The negative cohort was randomly split into a training (75%), validation (7%), and test set (18%), while the positive cohort was randomly split into a validation (15%) and test set (85%). There was no overlap of patients between sets. The training set consisted of MRI data of 33 women of the negative cohort from which 181,742 patches covering breast tissue were randomly extracted (more details on patch extraction in the “Preprocessing” section and Supplementary Material). The validation set was formed of 3 women from the negative cohort and 3 from the positive cohort, with corresponding randomly sampled 8,185 normal patches and 70 patches from locations with future lesions. The test set consisted of 104,531 randomly sampled normal patches extracted from 8 subjects in the negative cohort, and 455 randomly sampled patches extracted from locations with future lesions from 15 subjects in the positive cohort. The randomly extracted patches of the validation and test set were used to evaluate our anomaly detection approach locally. Two subjects were not part of the local evaluation on patch level because patches extracted from the location of the future lesion also contained more than 50 pixels of background and were therefore excluded.
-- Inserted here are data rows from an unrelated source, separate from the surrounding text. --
(** The object a finished operation shows. *)
Definition report (engine : jsstring -> jsstring) (label : jsstring) (o : outcome jsval) : jsval :=
  match o with
  | Ok v => JObj [(js "label", JStr label); (js "ok", JBool true); (js "result", v)]
  | Err e =>
      JObj [(js "label", JStr label); (js "ok", JBool false);
            (js "error", match error_message engine e with Ok m => m | Err _ => JUndefined end)]
  end.

Lemma run_action_exec engine label fn w : safe server fn (fun _ => True) -> page_ok w ->
  exec server (run_action engine label fn) w =
  exec server (_ ← setOutput (report engine label (exec server fn w).2); renderState)
    (exec server fn w).1.
Proof.
  intros Hf Hw. unfold run_action. rewrite page_bind. unfold exec at 1. rewrite run_catch.
  change (run (handle server) ?p w) with (exec server p w). rewrite page_bind.
  destruct (Hf w Hw) as [_ He]. destruct (exec server fn w) as [w1 [v|e]]; [done|].
  cbn [fst snd] in *. destruct e as [e|]; [|done]. rewrite run_bind. done.
Qed.

Lemma report_runs v w : page_ok w ->
  exists s, exec server (_ ← setOutput v; renderState) w =
    (mkWorld (set_screen s (w_page w)) (w_srv w) (w_sent w), Ok tt) /\
    output s = match v with JStr t => t | _ => pretty v end.
Proof.
  intros Hw. rewrite page_bind. unfold setOutput. rewrite exec_modify.
  match goal with |- context [exec server renderState ?w1] =>
    destruct (renderState_runs server w1) as (s & E & Ho); [done|] end.
  exists s. rewrite E, Ho. done.
Qed.

(** C11: Error containment: as long as the server's token fields are strings
    and the platform rejects with [Error] objects, every click of every
    button returns without an unhandled rejection, shows a report that
    carries the button's label and whether the operation succeeded, and
    leaves a page on which this holds again. *)
Theorem click_contained engine b w : page_ok w ->
  exists w', exec server (click engine b) w = (w', Ok tt) /\ page_ok w' /\
    auth (w_page w') = auth (w_page (exec server (button_action b).2 w).1) /\
    output (screen (w_page w')) =
      pretty (report engine (button_action b).1 (exec server (button_action b).2 w).2).
Proof.
  intros Hw. unfold click. rewrite run_action_exec by (done || apply safe_action).
  destruct (safe_action b w Hw) as [Hp _].
  destruct (report_runs (report engine (button_action b).1 (exec server (button_action b).2 w).2) _ Hp)
    as (s & E & Ho).
  eexists. split; [exact E|]. split_and!; [done..|]. cbn [w_page set_screen screen]. rewrite Ho.
  by destruct (exec server (button_action b).2 w).2.
Qed.
End Clicks.
(** ** What the operations do *)
Section Behaviour.
Context {Σ : Type} (server : Σ -> jsstring -> request_init -> Σ * outcome response).

(** The request [rawRequest] makes on page [p]. *)
Definition prepared (path : jsstring) (init : Init) (p : page) : outcome (jsstring * request_init) :=
  let! hs := request_headers p init in
  Ok (baseUrl (settings p) ++ path,
      {| ri_method := r_method init; ri_headers := hs; ri_body := BText <$> r_body init |}).

(** One exchange: the state after it and the decoded answer. *)
Definition exchange (q : jsstring * request_init) (w : world Σ) : world Σ * outcome result :=
  let '(σ, o) := server (w_srv w) q.1 q.2 in
  (mkWorld (w_page w) σ (w_sent w ++ [q]),
   let! r := o in let! data := readJson r in Ok (r, data)).

Lemma rawRequest_exec path init w :
  exec server (rawRequest path init) w =
  match prepared path init (w_page w) with
  | Err e => (w, Err e)
  | Ok q => exchange q w
  end.
Proof.
  unfold rawRequest, prepared, exchange. rewrite exec_get, page_bind, page_lift.
  destruct (request_headers (w_page w) init) as [hs|e]; [|done]. cbn [res_bind fst snd].
  unfold exec. simpl. destruct (server (w_srv w) _ _) as [σ [r|e]]; [|done]. simpl.
  rewrite run_bind, run_lift. by destruct (readJson r).
Qed.

Lemma page_exchange_facts q w w' o : exchange q w = (w', o) ->
  w_page w' = w_page w /\ w_sent w' = w_sent w ++ [q].
Proof. unfold exchange. destruct (server _ _ _) as [σ r]. by intros [= <- <-]. Qed.

Lemma appPath_exec path w : exists o, exec server (appPath path) w = (w, o).
Proof.
  unfold appPath. rewrite exec_get, page_bind, page_lift. destruct (encodeURIComponent _); eexists; done.
Qed.

Lemma clearAuthState_exec w : exists w', exec server clearAuthState w = (w', Ok tt) /\
  auth (w_page w') = authState0 /\ settings (w_page w') = settings (w_page w) /\ w_sent w' = w_sent w /\
  w_srv w' = w_srv w.
Proof.
  unfold clearAuthState. rewrite page_bind, exec_modify.
  match goal with |- context [exec server renderState ?w1] =>
    destruct (renderState_runs server w1) as (s & E & _); [done|] end.
  eexists. rewrite E. done.
Qed.

Lemma ok_or_fail_exec res fb w : exists o, exec server (ok_or_fail res fb) w = (w, o).
Proof.
  unfold ok_or_fail, fail. destruct (negb _); [|by eexists]. rewrite page_bind, page_lift.
  destruct (to_string _); by eexists.
Qed.

(** A request whose answer, whatever it is, ends the session. *)
Definition closing (path : jsstring) (init : Init) (fb : jsstring) : app jsval :=
  res ← rawRequest path init;
  _ ← clearAuthState;
  ok_or_fail res fb.

(** After sending [evs]: signed out if an answer was read, else unchanged. *)
Definition closed (w w' : world Σ) : Prop :=
  (w_sent w' = w_sent w /\ auth (w_page w') = auth (w_page w)) \/
  exists q σ o, w_sent w' = w_sent w ++ [q] /\ server (w_srv w) q.1 q.2 = (σ, o) /\
    match (let! r := o in readJson r) with
    | Ok _ => auth (w_page w') = authState0
    | Err _ => auth (w_page w') = auth (w_page w)
    end.

Lemma closing_exec path init fb w w' o : exec server (closing path init fb) w = (w', o) -> closed w w'.
Proof.
  unfold closing. rewrite page_bind, rawRequest_exec.
  destruct (prepared path init (w_page w)) as [q|e]; [|intros [= <- <-]; by left].
  unfold exchange. destruct (server (w_srv w) q.1 q.2) as [σ ro] eqn:Es. intros H.
  right. exists q, σ, ro. destruct ro as [r|e]; cbn [res_bind] in H |- *; [|by simplify_eq].
  destruct (readJson r) as [v|e]; cbn [res_bind] in H |- *; [|by simplify_eq].
  rewrite page_bind in H.
  destruct (clearAuthState_exec (mkWorld (w_page w) σ (w_sent w ++ [q]))) as (w1 & E & Ha & _ & Hl & _).
  rewrite E in H. destruct (ok_or_fail_exec (r, v) fb w1) as [o1 E1]. rewrite E1 in H. by simplify_eq.
Qed.

Lemma closed_appPath path (f : jsstring -> app jsval) w w' o :
  (forall p, exec server (f p) w = (w', o) -> closed w w') ->
  exec server (p ← appPath path; f p) w = (w', o) -> closed w w'.
Proof.
  intros Hf. rewrite page_bind. destruct (appPath_exec path w) as [x ->].
  destruct x as [p|e]; [apply Hf|]. intros [= <- <-]. by left.
Qed.

(** Signing out and resetting the password always drop the credentials:
    once the server's answer has been read, [logout] and [resetPassword]
    leave the page without tokens, user and sessions, also when the answer
    is an error; if nothing was sent or no answer came, the state is kept. *)
Lemma logout_reset_close w :
  closed w (exec server logout w).1 /\ closed w (exec server resetPassword w).1.
Proof.
  split.
  - destruct (exec server logout w) as [w' o] eqn:E. revert E. unfold logout. rewrite exec_get.
    destruct (negb _); [intros [= <- <-]; by left|]. apply closed_appPath. intros p. apply closing_exec.
  - destruct (exec server resetPassword w) as [w' o] eqn:E. revert E. unfold resetPassword.
    apply closed_appPath. intros p. rewrite exec_get. apply closing_exec.
Qed.
End Behaviour.
Lemma pushed_last h i s : i < length h -> length h <= 100 ->
  pushed h i s !! (length (pushed h i s) - 1) = Some s /\ length (pushed h i s) <= 100.
Proof.
  intros Hi Hl. unfold pushed. cbv zeta.
  assert (length (take (i + 1) h) = i + 1) as Ht by (rewrite length_take; lia).
  assert (forall l : list snapshot, (l ++ [s]) !! (length (l ++ [s]) - 1) = Some s) as Hlast.
  { intros l. rewrite length_app. simpl. rewrite Nat.add_sub. rewrite lookup_app_r by done.
    by rewrite Nat.sub_diag. }
  destruct (Nat.ltb_spec 100 (length (take (i + 1) h ++ [s]))) as [Hlt|Hge].
  - destruct (take (i + 1) h) as [|x l]; cbn [app tail]; [simpl in Ht; lia|].
    split; [apply Hlast|]. rewrite length_app. simpl in *. lia.
  - split; [apply Hlast|done].
Qed.

(** After a push the current snapshot is the pushed one. *)
Lemma pushHistory_current v i j e : editor_ok e ->
  let e' := pushHistory v i j e in
  history e' !! historyIndex e' = Some (mkSnap v i j) /\ length (history e') <= 100.
Proof.
  intros Hok. pose proof (ok_index e Hok) as Hi. destruct Hok as (_ & Hl & _). cbv zeta.
  unfold pushHistory. destruct (bool_decide _) eqn:E; [by apply bool_decide_eq_true in E|].
  by apply pushed_last.
Qed.

Lemma valueEffect_synced e s : history e !! historyIndex e = Some s -> s_value s = value e ->
  valueEffect e = e.
Proof. intros Hs Hv. unfold valueEffect. by rewrite Hs, (proj2 (jseq_eq _ _) Hv). Qed.

Definition with_value (v : jsstring) (e : editor) : editor :=
  mkEditor v (history e) (historyIndex e) (currentLine e) (scrollTop e) (gutterTop e)
    (selStart e) (selEnd e) (frames e).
To extract patches from locations with future lesions, the position was annotated by an expert radiologist with 25 years of experience in breast MRI but without specific training for this study, based on the first contrast-enhanced subtracted image of the visit for which the presence of the lesion was confirmed for the first time. ITK-Snap 3.8.0 was used for annotation (www.itksnap.org [34]). After intra-subject registration of visits, this manual annotation was also available for earlier examinations. See also Fig. 2 for an overview of the dataset creation.

In addition to local evaluation on the patch level, we also performed an examination-level evaluation, corresponding to a check of the entire MRI scan of a subject for a specific screening visit. For this, we applied our model to the subjects of validation and test set in a sliding window approach over the entire breast tissue. The sliding window approach was applied to all inter-visit difference images of consecutive BI-RADS 1-graded [35] visits available for a subject. As some subjects of the negative cohort provided more than one examination for evaluation, this results in 21 examinations from 11 subjects. In the positive cohort, 20 examinations from 20 subjects were used.

Preprocessing

Preprocessing included automated registration of follow-ups to reach spatial correspondence over time, automated breast segmentation to localize breast tissue in the scans, and extraction of patches as input for anomaly detection by our DL model. 64 × 64 pixel-sized patches were extracted from voxel value difference images Ii,jdiff = Iisub—Ijsub between screening visits i and j. Iisub is the first post-contrast subtracted volume of visit i and i refers to the ith available visit of a subject ordered according to the acquisition date. The lesion annotations were used additionally to extract patches from locations of future lesions. The number of patches extracted from a subject depended on breast size, ranging from around 200 to over 70,000 for subjects of the negative cohort and 20–40 patches of future lesion locations per subject of the positive cohort. More details on registration, segmentation, and patch extraction are provided in the Supplementary Material.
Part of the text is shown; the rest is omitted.